There are levels of relevancy to any truth. One level is the simple cognitive recognition of a fact. This is when you read or hear a statement and give assent to its legitimacy, acknowledging that the information you received is likely true. That very same truth reaches a far deeper relevancy when there is the sobering acknowledgement that the facts apply directly to you. For example, it is one thing to hear a doctor say, “Cancer must be taken seriously.” In this case, you’d likely agree that cancer is a serious threat to human health and you might elect to read up on the subject a bit, perhaps make a financial contribution to cancer research, and maybe even ask a friend or two about it. However, your response to this rather generic pronouncement would be limited and likely would not affect your normal routine very much. However, it is quite another circumstance to hear a doctor say, “Your cancer must be taken seriously.” In this case, I’d be willing to bet that your research time would be much more intense, behavioral changes would increase, your schedule would be completely revamped as you did everything you could to seek proper treatment and the number of people you talked to about it would magnify. When the truth becomes personal, changes take place.

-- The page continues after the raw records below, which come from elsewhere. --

(** * TOPSIS scoring: a shallow embedding of [topsis.py]

    The command-line program reads a CSV table, validates it together with a
    weight string and an impact string, runs the five numerical steps of
    TOPSIS on the criterion columns and writes the table back with a score
    column and a rank column.

    The embedding follows [topsis] statement by statement.  Numbers are kept
    behind a small interface, [Arith]; its instance [binary64] is IEEE
    binary64 with round to nearest even, what numpy computes with. *)

From Stdlib Require Import List String Ascii ZArith QArith Lia Bool.
From Stdlib Require Import Floats.
From stdpp Require Import gmap strings.
Import ListNotations.

Set Warnings "-inexact-float".
Local Open Scope string_scope.
Local Open Scope Z_scope.

(** ** Numbers *)

(** What the pipeline needs from float64.  [of_int] is [astype(float)] on an
    integer cell, [float_of_string] is Python's [float(s)], with [None] for
    [ValueError]. *)
Class Arith (F : Type) := {
  fzero : F;
  fnan : F;
  fadd : F -> F -> F;
  fsub : F -> F -> F;
  fmul : F -> F -> F;
  fdiv : F -> F -> F;
  fsqrt : F -> F;
  fltb : F -> F -> bool;
  feqb : F -> F -> bool;
  of_int : Z -> F;
  float_of_string : string -> option F
}.

(** ** Strings *)

(** [s.split(",")]: the empty string gives one empty token, a trailing
    separator gives a trailing empty token. *)
Fixpoint split_on (sep : ascii) (s : string) : list string :=
  match s with
  | EmptyString => [EmptyString]
  | String c r =>
      if Ascii.eqb c sep then EmptyString :: split_on sep r
      else match split_on sep r with
           | h :: t => String c h :: t
           | [] => [String c EmptyString]
           end
  end.

Definition split_comma (s : string) : list string := split_on "," s.

(** *** Decimal literals

    Python's [float] on a string: blanks around the literal are dropped,
    the literal is [[+-] digits [. digits] [(e|E) [+-] digits]] with at least
    one digit in the mantissa and single underscores allowed between digits,
    or one of the words [nan], [inf], [infinity] in any case with an optional
    sign.  Only ASCII digits and blanks are modelled. *)

Definition is_space (c : ascii) : bool :=
  let n := nat_of_ascii c in
  ((n =? 32)%nat || ((9 <=? n)%nat && (n <=? 13)%nat))%bool.

Fixpoint lstrip (s : string) : string :=
  match s with
  | String c r => if is_space c then lstrip r else s
  | EmptyString => s
  end.

Fixpoint rstrip (s : string) : string :=
  match s with
  | EmptyString => EmptyString
  | String c r =>
      match rstrip r with
      | EmptyString => if is_space c then EmptyString else String c EmptyString
      | r' => String c r'
      end
  end.

Definition strip (s : string) : string := rstrip (lstrip s).

Definition lower_ascii (c : ascii) : ascii :=
  let n := nat_of_ascii c in
  if ((65 <=? n)%nat && (n <=? 90)%nat)%bool then ascii_of_nat (n + 32) else c.

Fixpoint lower (s : string) : string :=
  match s with
  | EmptyString => EmptyString
  | String c r => String (lower_ascii c) (lower r)
  end.

Definition digit_of (c : ascii) : option Z :=
  let n := nat_of_ascii c in
  if ((48 <=? n)%nat && (n <=? 57)%nat)%bool then Some (Z.of_nat (n - 48)) else None.

(** Reads a run of digits into [acc], counting them in [cnt]; an underscore
    is passed over when it stands between two digits. *)
Fixpoint read_digits (s : string) (acc : Z) (cnt : nat) : Z * nat * string :=
  match s with
  | String c r =>
      match digit_of c with
      | Some d => read_digits r (10 * acc + d) (S cnt)
      | None =>
          match r with
          | String c' r' =>
              match digit_of c' with
              | Some d =>
                  if (Ascii.eqb c "_" && negb (cnt =? 0)%nat)%bool
                  then read_digits r' (10 * acc + d) (S cnt)
                  else (acc, cnt, s)
              | None => (acc, cnt, s)
              end
          | EmptyString => (acc, cnt, s)
          end
      end
  | EmptyString => (acc, cnt, s)
  end.

Definition read_sign (s : string) : bool * string :=
  match s with
  | String "-" r => (true, r)
  | String "+" r => (false, r)
  | _ => (false, s)
  end.

(** [(-1)^dneg * dmant * 10^dexp] *)
Record decimal := { dneg : bool; dmant : Z; dexp : Z }.

Definition parse_decimal (s : string) : option decimal :=
  let (neg, s1) := read_sign s in
  let '(ip, ni, s2) := read_digits s1 0 0 in
  let '(m, nf, s3) :=
    match s2 with
    | String "." r => read_digits r ip 0
    | _ => (ip, 0%nat, s2)
    end in
  if (ni + nf =? 0)%nat then None
  else match s3 with
       | EmptyString => Some {| dneg := neg; dmant := m; dexp := - Z.of_nat nf |}
       | String c r =>
           if (Ascii.eqb c "e" || Ascii.eqb c "E")%bool then
             let (eneg, r1) := read_sign r in
             let '(ev, ne, r2) := read_digits r1 0 0 in
             if (ne =? 0)%nat then None
             else match r2 with
                  | EmptyString =>
                      Some {| dneg := neg; dmant := m;
                              dexp := (if eneg then - ev else ev) - Z.of_nat nf |}
                  | _ => None
                  end
           else None
       end.

(** ** The binary64 instance *)

(** The nearest binary64 value of a decimal, ties to even: an integer is
    rounded once, a proper fraction is divided with the remainder kept as the
    rounding location. *)
Definition sf_of_decimal (d : decimal) : spec_float :=
  match dmant d with
  | Zpos m =>
      if 0 <=? dexp d then binary_round prec emax (dneg d) (m * Z.to_pos (10 ^ dexp d)) 0
      else
        let '(q, e, l) :=
          SFdiv_core_binary prec emax (Zpos m) 0 (10 ^ (- dexp d)) 0 in
        binary_round_aux prec emax (dneg d) q e l
  | _ => S754_zero (dneg d)
  end.

Definition float64_of_string (s : string) : option float :=
  let t := strip s in
  let word := lower t in
  if existsb (String.eqb word) ["nan"; "+nan"; "-nan"] then Some nan
  else if existsb (String.eqb word) ["inf"; "+inf"; "infinity"; "+infinity"] then Some infinity
  else if existsb (String.eqb word) ["-inf"; "-infinity"] then Some neg_infinity
  else option_map (fun d => SF2Prim (sf_of_decimal d)) (parse_decimal t).

Definition float64_of_int (z : Z) : float :=
  SF2Prim (binary_normalize prec emax z 0 false).

#[export] Instance binary64 : Arith float := {|
  fzero := PrimFloat.zero;
  fnan := PrimFloat.nan;
  fadd := PrimFloat.add;
  fsub := PrimFloat.sub;
  fmul := PrimFloat.mul;
  fdiv := PrimFloat.div;
  fsqrt := PrimFloat.sqrt;
  fltb := PrimFloat.ltb;
  feqb := PrimFloat.eqb;
  of_int := float64_of_int;
  float_of_string := float64_of_string
|}.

For years now, we’ve been talking about how the digital age has contributed to consumer empowerment, often manifested as the rising shopper expectations regarding both transparency and personalization. Today’s shoppers feel entitled to information access about the product they are considering and they assume their unique needs should be listened to and addressed. No longer satisfied with a simple ‘buy it and try it' attitude, consumers seek a deeper involvement in the retail process. They want to be engaged and included in the experience. A friend of mine describes it this way, “I don’t want to just buy a dress, I want to have a say in the color, fabric and cut of it. If I’m spending my money, I want the dress to be for me.” I believe the same is true of food shoppers. They are looking for ways they can be engaged in the food chain and have a say in the products they would like to purchase. And I believe they will continue rattling the food chain until they get the products, the service, the convenience they want, provided in a safe, economic way in accordance with values they hold. 

Ask retailers today and they will tell you about consumer empowerment. It is a documented fact supported within countless pieces of consumer research, including the most recent version of FMI’s U.S. Grocery Shopper Trends, which focuses on the rising customer expectation of transparency. My contention is that the food industry needs to more quickly move this truth out of the realm of cognitive assent and have it more deeply embedded in the fabric of our beings. In other words, we must acknowledge that customer empowerment isn't a general truth, but rather a personal truth that calls for us to deepen our research, change our routines, and rearrange our schedules. It will tax us and complicate our operations. It will disrupt our normal workflow, but I submit that relevant truths always do. 

Taking the truth of consumer empowerment both seriously and personally will force us to change our thinking such that we cease considering our shoppers as our customers and begin recognizing them as our partners in the retail enterprise. Shoppers want to be involved in the food they buy and we must make it easier for them to have that experience.